--- TASK TO CARRY OUT ---
Start at the line with "is as it was, and" in the records below, stop at the line with "log st' = log st ++ evs", and return every line in that span exactly, the two end lines included.

--- Saved entries ---
-=-=-
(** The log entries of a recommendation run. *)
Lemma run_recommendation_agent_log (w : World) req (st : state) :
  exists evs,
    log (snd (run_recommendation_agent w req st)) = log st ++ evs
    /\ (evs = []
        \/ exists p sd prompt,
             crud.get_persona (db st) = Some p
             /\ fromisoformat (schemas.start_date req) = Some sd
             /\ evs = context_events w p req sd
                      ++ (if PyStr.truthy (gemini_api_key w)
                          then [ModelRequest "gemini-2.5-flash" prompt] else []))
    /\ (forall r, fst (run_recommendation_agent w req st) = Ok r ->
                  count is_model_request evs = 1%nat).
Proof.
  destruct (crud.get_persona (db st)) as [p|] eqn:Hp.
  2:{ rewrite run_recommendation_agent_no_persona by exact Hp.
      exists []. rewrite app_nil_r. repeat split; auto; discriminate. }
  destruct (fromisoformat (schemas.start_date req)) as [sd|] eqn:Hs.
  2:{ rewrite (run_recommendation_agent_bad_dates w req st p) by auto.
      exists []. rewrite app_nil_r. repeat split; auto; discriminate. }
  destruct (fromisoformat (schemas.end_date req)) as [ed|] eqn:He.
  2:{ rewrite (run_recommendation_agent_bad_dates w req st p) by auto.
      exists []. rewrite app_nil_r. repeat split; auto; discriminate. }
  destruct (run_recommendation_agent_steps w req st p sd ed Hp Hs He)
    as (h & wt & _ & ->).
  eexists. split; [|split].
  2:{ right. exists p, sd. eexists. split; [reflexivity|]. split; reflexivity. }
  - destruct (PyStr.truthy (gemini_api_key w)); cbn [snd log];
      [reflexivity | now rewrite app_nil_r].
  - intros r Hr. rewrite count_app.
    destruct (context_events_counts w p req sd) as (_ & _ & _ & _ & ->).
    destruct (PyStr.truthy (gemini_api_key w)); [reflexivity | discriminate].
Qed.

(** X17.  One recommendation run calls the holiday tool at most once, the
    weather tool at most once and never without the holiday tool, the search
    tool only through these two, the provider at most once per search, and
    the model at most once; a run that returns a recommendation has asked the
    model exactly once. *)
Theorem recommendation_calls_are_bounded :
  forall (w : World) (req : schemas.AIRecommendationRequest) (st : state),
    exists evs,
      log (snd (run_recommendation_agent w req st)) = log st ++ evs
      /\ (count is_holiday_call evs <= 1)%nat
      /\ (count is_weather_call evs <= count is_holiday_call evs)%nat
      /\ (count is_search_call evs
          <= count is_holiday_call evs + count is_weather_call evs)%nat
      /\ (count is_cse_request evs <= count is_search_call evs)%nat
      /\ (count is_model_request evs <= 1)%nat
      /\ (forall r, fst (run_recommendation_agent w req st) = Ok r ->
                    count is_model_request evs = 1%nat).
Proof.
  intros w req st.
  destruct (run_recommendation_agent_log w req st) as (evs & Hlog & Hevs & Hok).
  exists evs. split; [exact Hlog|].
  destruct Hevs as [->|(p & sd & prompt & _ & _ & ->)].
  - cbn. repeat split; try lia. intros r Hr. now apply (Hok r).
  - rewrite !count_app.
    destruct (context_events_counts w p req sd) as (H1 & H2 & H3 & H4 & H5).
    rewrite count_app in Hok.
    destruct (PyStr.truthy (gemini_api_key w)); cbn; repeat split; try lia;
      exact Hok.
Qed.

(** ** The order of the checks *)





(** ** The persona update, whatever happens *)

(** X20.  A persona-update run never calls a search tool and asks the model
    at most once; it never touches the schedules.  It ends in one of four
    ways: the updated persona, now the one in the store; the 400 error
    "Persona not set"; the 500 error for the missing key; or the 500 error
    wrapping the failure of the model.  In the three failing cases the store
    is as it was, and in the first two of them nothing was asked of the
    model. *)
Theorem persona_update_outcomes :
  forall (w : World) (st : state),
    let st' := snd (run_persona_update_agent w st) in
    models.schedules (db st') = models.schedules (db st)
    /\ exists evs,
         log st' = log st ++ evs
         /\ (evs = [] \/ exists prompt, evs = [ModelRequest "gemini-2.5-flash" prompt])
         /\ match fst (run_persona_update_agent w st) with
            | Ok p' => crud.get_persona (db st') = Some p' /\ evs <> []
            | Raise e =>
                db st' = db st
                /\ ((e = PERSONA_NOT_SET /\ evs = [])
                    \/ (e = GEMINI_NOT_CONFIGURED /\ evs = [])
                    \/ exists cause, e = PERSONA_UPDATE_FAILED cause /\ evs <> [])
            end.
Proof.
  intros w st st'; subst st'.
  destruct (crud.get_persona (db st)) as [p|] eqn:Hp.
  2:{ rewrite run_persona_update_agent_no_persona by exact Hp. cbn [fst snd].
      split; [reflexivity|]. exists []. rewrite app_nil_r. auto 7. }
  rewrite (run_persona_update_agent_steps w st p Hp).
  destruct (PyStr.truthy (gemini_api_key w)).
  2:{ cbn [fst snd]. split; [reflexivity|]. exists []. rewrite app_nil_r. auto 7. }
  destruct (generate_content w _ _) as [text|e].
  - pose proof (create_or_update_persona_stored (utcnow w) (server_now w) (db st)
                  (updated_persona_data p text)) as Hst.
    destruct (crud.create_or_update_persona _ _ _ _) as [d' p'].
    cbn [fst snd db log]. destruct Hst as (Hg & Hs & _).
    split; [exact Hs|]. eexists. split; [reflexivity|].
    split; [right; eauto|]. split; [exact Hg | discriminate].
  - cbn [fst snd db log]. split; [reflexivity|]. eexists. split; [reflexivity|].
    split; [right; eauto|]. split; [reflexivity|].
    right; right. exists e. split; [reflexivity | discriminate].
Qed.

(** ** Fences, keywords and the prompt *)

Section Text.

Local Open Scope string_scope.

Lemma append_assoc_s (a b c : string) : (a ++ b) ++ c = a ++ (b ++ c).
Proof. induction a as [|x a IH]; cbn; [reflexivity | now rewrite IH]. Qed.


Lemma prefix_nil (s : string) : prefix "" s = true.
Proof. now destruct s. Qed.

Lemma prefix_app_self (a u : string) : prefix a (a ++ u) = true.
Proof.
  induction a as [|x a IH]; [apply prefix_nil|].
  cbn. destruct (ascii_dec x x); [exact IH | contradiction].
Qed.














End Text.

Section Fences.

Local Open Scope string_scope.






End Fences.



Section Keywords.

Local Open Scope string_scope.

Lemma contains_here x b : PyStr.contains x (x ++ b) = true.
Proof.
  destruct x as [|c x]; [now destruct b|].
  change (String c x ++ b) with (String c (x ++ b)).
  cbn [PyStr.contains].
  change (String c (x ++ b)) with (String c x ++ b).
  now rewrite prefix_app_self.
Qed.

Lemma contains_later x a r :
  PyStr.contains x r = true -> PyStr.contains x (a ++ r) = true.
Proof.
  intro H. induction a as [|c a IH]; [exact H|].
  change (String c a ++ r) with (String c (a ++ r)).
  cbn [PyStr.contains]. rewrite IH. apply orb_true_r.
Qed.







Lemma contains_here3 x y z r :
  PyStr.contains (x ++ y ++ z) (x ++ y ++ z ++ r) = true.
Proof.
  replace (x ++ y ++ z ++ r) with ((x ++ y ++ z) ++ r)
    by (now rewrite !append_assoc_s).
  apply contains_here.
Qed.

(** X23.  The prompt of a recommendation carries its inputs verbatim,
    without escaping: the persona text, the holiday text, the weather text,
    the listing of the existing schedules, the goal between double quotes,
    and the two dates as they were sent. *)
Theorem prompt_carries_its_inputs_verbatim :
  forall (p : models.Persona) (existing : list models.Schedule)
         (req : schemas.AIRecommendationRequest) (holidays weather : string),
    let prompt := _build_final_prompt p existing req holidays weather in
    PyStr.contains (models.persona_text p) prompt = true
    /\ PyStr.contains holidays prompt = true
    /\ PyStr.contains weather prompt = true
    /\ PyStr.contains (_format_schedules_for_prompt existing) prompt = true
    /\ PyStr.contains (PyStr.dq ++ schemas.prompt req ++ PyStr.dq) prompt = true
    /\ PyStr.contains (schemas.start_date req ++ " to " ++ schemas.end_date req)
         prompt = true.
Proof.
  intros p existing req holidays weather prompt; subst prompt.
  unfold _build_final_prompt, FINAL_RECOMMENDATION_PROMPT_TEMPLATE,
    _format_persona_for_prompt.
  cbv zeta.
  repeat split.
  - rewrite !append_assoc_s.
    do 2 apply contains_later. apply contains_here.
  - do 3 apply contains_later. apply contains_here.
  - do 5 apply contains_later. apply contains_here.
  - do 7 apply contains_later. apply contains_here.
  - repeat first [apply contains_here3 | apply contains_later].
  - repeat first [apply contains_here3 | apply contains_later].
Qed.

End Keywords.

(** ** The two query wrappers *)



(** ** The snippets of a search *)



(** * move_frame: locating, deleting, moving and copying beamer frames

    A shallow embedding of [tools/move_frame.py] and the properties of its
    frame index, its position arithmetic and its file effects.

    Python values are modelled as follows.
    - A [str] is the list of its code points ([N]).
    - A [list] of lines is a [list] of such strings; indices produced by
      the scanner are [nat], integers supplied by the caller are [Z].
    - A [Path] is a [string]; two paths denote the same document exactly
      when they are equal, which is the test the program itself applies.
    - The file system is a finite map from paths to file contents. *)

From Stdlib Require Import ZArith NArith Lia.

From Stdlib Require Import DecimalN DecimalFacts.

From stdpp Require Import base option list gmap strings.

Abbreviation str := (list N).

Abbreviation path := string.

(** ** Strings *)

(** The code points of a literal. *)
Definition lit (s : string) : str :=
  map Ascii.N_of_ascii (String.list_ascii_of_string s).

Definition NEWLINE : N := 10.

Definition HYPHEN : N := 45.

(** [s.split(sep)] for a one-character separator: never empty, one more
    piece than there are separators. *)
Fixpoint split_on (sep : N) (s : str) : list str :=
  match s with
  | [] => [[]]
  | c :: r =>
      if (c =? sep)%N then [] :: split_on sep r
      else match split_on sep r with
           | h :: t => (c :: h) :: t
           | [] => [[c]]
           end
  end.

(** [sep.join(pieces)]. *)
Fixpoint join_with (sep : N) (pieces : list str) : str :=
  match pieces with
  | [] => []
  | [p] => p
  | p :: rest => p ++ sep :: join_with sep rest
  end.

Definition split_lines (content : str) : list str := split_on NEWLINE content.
-=-=-
--- COMPLETED EXERCISE ---
    is as it was, and in the first two of them nothing was asked of the
    model. *)
Theorem persona_update_outcomes :
  forall (w : World) (st : state),
    let st' := snd (run_persona_update_agent w st) in
    models.schedules (db st') = models.schedules (db st)
    /\ exists evs,
         log st' = log st ++ evs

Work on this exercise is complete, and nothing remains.